A continuación transmitimos la primera de cinco partes del artículo «El segundo sexo»: no se nace feminista, que el escritor Carlos Monsiváis publicó en el volumen 20, de Debate Feminista, en octubre de 1999.
En 1949 se publica El segundo sexo de Simone de Beauvoir. En los años inmediatos a su salida son mínimas las repercusiones en América Latina, y los motivos de esta demora son entendibles.
No se dispone del espacio social y cultural, del ánimo receptivo que transforme las propuestas en decisiones de cambio. El patriarcado es un imperio feudal, en México por ejemplo las mujeres no votan, en varios países no existe el divorcio, el adulterio continúa estremeciendo a las buenas familias y alentando su morbo, incluso se combate el uso femenino de los pantalones.
En el campo de las profesiones la presencia de las mujeres es mínima y en la UNAM el porcentaje de alumnas no es mayor del 8 por ciento (el porcentaje de maestras es aún más bajo). A las sufragistas y feministas heroicas de los años veinte y treinta, las suceden en los cincuenta casos aislados de luchadoras sociales, de izquierdistas con frecuencia dogmáticas, de profesionistas a las que se respeta añadiendo en la admiración el condicionante : «A pesar de ser mujer…»
A fines de los cincuenta ‑acudo a mi testimonio por típico de un momento, no por excepcional- leo El segundo sexo con entusiasmo.
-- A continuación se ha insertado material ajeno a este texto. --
(* ===== verification/Json.v ===== *)
(** * JSON: values, printing, parsing and the canonical form

    Models [canonicalizeJson], [canonicalizeSignatureJson], [captureJsonValue]
    and [signatureInput] of [packages/mesh-identity/src/index.ts], over a model
    of [JSON.stringify] on primitives and of [JSON.parse].

    Numbers are the integers JavaScript represents exactly, and the non-finite
    ones; other finite doubles are not modelled, and [JSON_parse] refuses a
    number token outside the modelled range.  Objects are lists of members in
    insertion order. *)
From stdpp Require Import base numbers list sorting strings sets.
From Stdlib Require Import ZArith NArith Lia.
From S2P Require Import Prelude Unicode.
Local Open Scope N_scope.

Inductive number := Int (z : Z) | NaN | Infinity (negative : bool).

Inductive value :=
| Null
| Undefined
| Bool (b : bool)
| Num (n : number)
| Str (s : list N)
| Arr (items : list value)
| Obj (members : list (list N * value)).

(** ** JSON.stringify of strings and numbers *)
Definition hexDigit (n : N) : N := if n <? 10 then 48 + n else 87 + n.
Definition escapeUnit (u : N) : list N :=
  [92; 117; hexDigit (u / 4096 mod 16); hexDigit (u / 256 mod 16); hexDigit (u / 16 mod 16);
   hexDigit (u mod 16)].

(** The escape of a code unit that is not printed as itself, outside pairs. *)
Definition escapeOf (u : N) : option (list N) :=
  if u =? 34 then Some [92; 34]
  else if u =? 92 then Some [92; 92]
  else if u =? 8 then Some [92; 98]
  else if u =? 9 then Some [92; 116]
  else if u =? 10 then Some [92; 110]
  else if u =? 12 then Some [92; 102]
  else if u =? 13 then Some [92; 114]
  else if u <? 32 then Some (escapeUnit u)
  else if isSurrogate u then Some (escapeUnit u)
  else None.

Fixpoint quoteBody (s : list N) : list N :=
  match s with
  | [] => []
  | u :: rest =>
      match rest with
      | v :: rest' =>
          if isHigh u && isLow v then u :: v :: quoteBody rest'
          else default [u] (escapeOf u) ++ quoteBody rest
      | [] => default [u] (escapeOf u)
      end
  end.

Definition quote (s : list N) : list N := [34] ++ quoteBody s ++ [34].

(** Decimal digits; a number below [2 ^ fuel] has at most [fuel] of them. *)
Fixpoint decimal (fuel : nat) (n : N) : list N :=
  match fuel with
  | O => []
  | S fuel => if n <? 10 then [48 + n] else decimal fuel (n / 10) ++ [48 + n mod 10]
  end.

Definition natText (n : N) : list N := decimal (S (N.to_nat (N.log2 n))) n.
Definition intText (z : Z) : list N :=
  if (z <? 0)%Z then 45 :: natText (Z.to_N (- z)) else natText (Z.to_N z).

(** ** canonicalizeJsonWithOrder *)
Section MapR.
Context {A B : Type} (f : A -> result B).
Fixpoint mapR (l : list A) : result (list B) :=
  match l with
  | [] => Ok []
  | x :: l' => match f x with
               | Throw e => Throw e
               | Ok y => match mapR l' with Throw e => Throw e | Ok ys => Ok (y :: ys) end
               end
  end.
End MapR.

(** [texts.join(",")]; an undefined element joins as the empty string. *)
Fixpoint joinTexts (sep : N) (texts : list (list N)) : list N :=
  match texts with
  | [] => []
  | t :: rest => match rest with [] => t | _ => t ++ sep :: joinTexts sep rest end
  end.

Section Canonical.
(** [leb a b]: the sort keeps [a] before [b]. *)
Variable leb : list N -> list N -> bool.

Fixpoint canonicalizeJsonWithOrder (v : value) : result (option (list N)) :=
  match v with
  | Null => Ok (Some (js "null"))
  | Undefined => Ok None
  | Bool b => Ok (Some (if b then js "true" else js "false"))
  | Num (NaN | Infinity _) => Throw "Non-finite number cannot be canonicalized"
  | Num (Int z) => Ok (Some (intText z))
  | Str s => Ok (Some (quote s))
  | Arr items =>
      match mapR canonicalizeJsonWithOrder items with
      | Throw e => Throw e
      | Ok texts => Ok (Some ([91] ++ joinTexts 44 (map (default []) texts) ++ [93]))
      end
  | Obj members =>
      match mapR (fun '(key, item) =>
                    match canonicalizeJsonWithOrder item with
                    | Throw e => Throw e | Ok text => Ok (key, text) end) members with
      | Throw e => Throw e
      | Ok texts =>
          Ok (Some ([123] ++
            joinTexts 44 (map (fun '(key, text) => quote key ++ [58] ++ default (js "undefined") text)
                            (sortBy (fun a b => leb a.1 b.1) texts))
            ++ [125]))
      end
  end.
End Canonical.

Definition canonicalizeJson : value -> result (option (list N)) := canonicalizeJsonWithOrder str_leb.

Definition canonicalizeSignatureJson : value -> result (option (list N)) :=
  canonicalizeJsonWithOrder (fun a b => (compareCanonicalKeys a b <=? 0)%Z).

(** ** JSON.stringify: members in their order, [undefined] members dropped *)
Fixpoint JSON_stringify (v : value) : option (list N) :=
  match v with
  | Undefined => None
  | Null | Num (NaN | Infinity _) => Some (js "null")
  | Bool b => Some (if b then js "true" else js "false")
  | Num (Int z) => Some (intText z)
  | Str s => Some (quote s)
  | Arr items =>
      Some ([91] ++ joinTexts 44 (map (fun item => default (js "null") (JSON_stringify item)) items) ++ [93])
  | Obj members =>
      Some ([123] ++
        joinTexts 44 (concat (map (fun '(key, item) =>
          match JSON_stringify item with Some text => [quote key ++ [58] ++ text] | None => [] end) members))
        ++ [125])
  end.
Asimilo entonces el libro de un modo que hoy me avergüenza y entonces hallo natural: es un gran ensayo sobre La Mujer, que examina la naturaleza de sus desventajas. No voy más allá . A la distancia, me doy cuenta de mi «astucia»: elegí concentrarme en la forma y el método expositivo: «Muy mal que las discriminen, ¿pero qué puedo hacer?» Al recapitular, advierto mi incongruencia: ¿cómo me pudo apasionar un tratado que es un alegato, sin desprender de su lectura consecuencias políticas?
Reviso mi ejemplar de El segundo sexo y encuentro la profusión de subrayados y notas en los márgenes. Pero la perspectiva sobre lo femenino que me regía apenas se modificó. Muy probablemente, el cerco del pensamiento patriarcal era tan intenso que separaba orgánicamente la reflexión de la aplicación práctica, y se veía como «literatura» un examen radical de la opresión histórica y la construcción social de las mujeres.
No creo haber sido en esos años un sexista irrefrenable. Desde adolescente me fastidiaban los signos del atraso programado, muy en especial la partícula que ataba esclavistamente a la mujer con su marido«Fulana de Gómez, Perengana de Torres». (Lo sentía un herraje más que un sello matrimonial) También, había visto de cerca y admirado a las sobrevivientes del sufragismo mexicano de los veinte, con sus relatos de policías que persiguen a las activistas, las meten a una patrulla, van por otras, las detenidas escapan y todo vuelve a comenzar, mientras la propia izquierda las somete a discriminaciones. También atestigüé por compromisos militantes, la primera votación de mujeres en México, en 1955, que me emocionó o a lo mejor no, y de seguro me resultó un espectáculo fascinante, ese miedo reverencial al llegar a la casilla, ese empuñar de la papeleta como la llave de ingreso al mundo desconocido. Eso sí, pero nunca, seriamente, había revisado mis ideas sobre los derechos femeninos. Los aprobé sin responsabilizarme de mi punto de vista, reaccioné con enfado ante el maltrato machista a las mujeres, la arrogancia de los violadores, el desprecio a las activistas y sus luchas siempre tan aisladas y aislables. Pero mi rechazo sentimental de la injusticia no me comprometía a visión alguna de género.
Le debo a Rosario Castellanos la relectura de El segundo sexo. Con su modo magisterial fundado en la ironía obstinada y cíclica, Castellanos me hizo consciente de las resonancias del libro. A ella El segundo sexo le había transformado, al modificar, organizándolo panorámicamente, su entendimiento de la condición femenina. Y como a ella a un grupo de universitarias de esas generaciones, por fin dueñas de un instrumento de precisión ideológica, histórica, sociológica, incluso científica.Y si se piensa que le atribuyo demasiado valor a un solo libro, recuérdense en las condiciones de la época, y el discurso político que aún se dirigía a La Mujer con lujo de paternalismo: «Estas manos que mecen la cuna» . Por eso fue tan aleccionador el influjo del Segundo sexo sobre Castellanos. Ya podía burlarse de sí misma, porque delimitaba su sarcasmo y lo convertía en parte de la crítica irónica al machismo.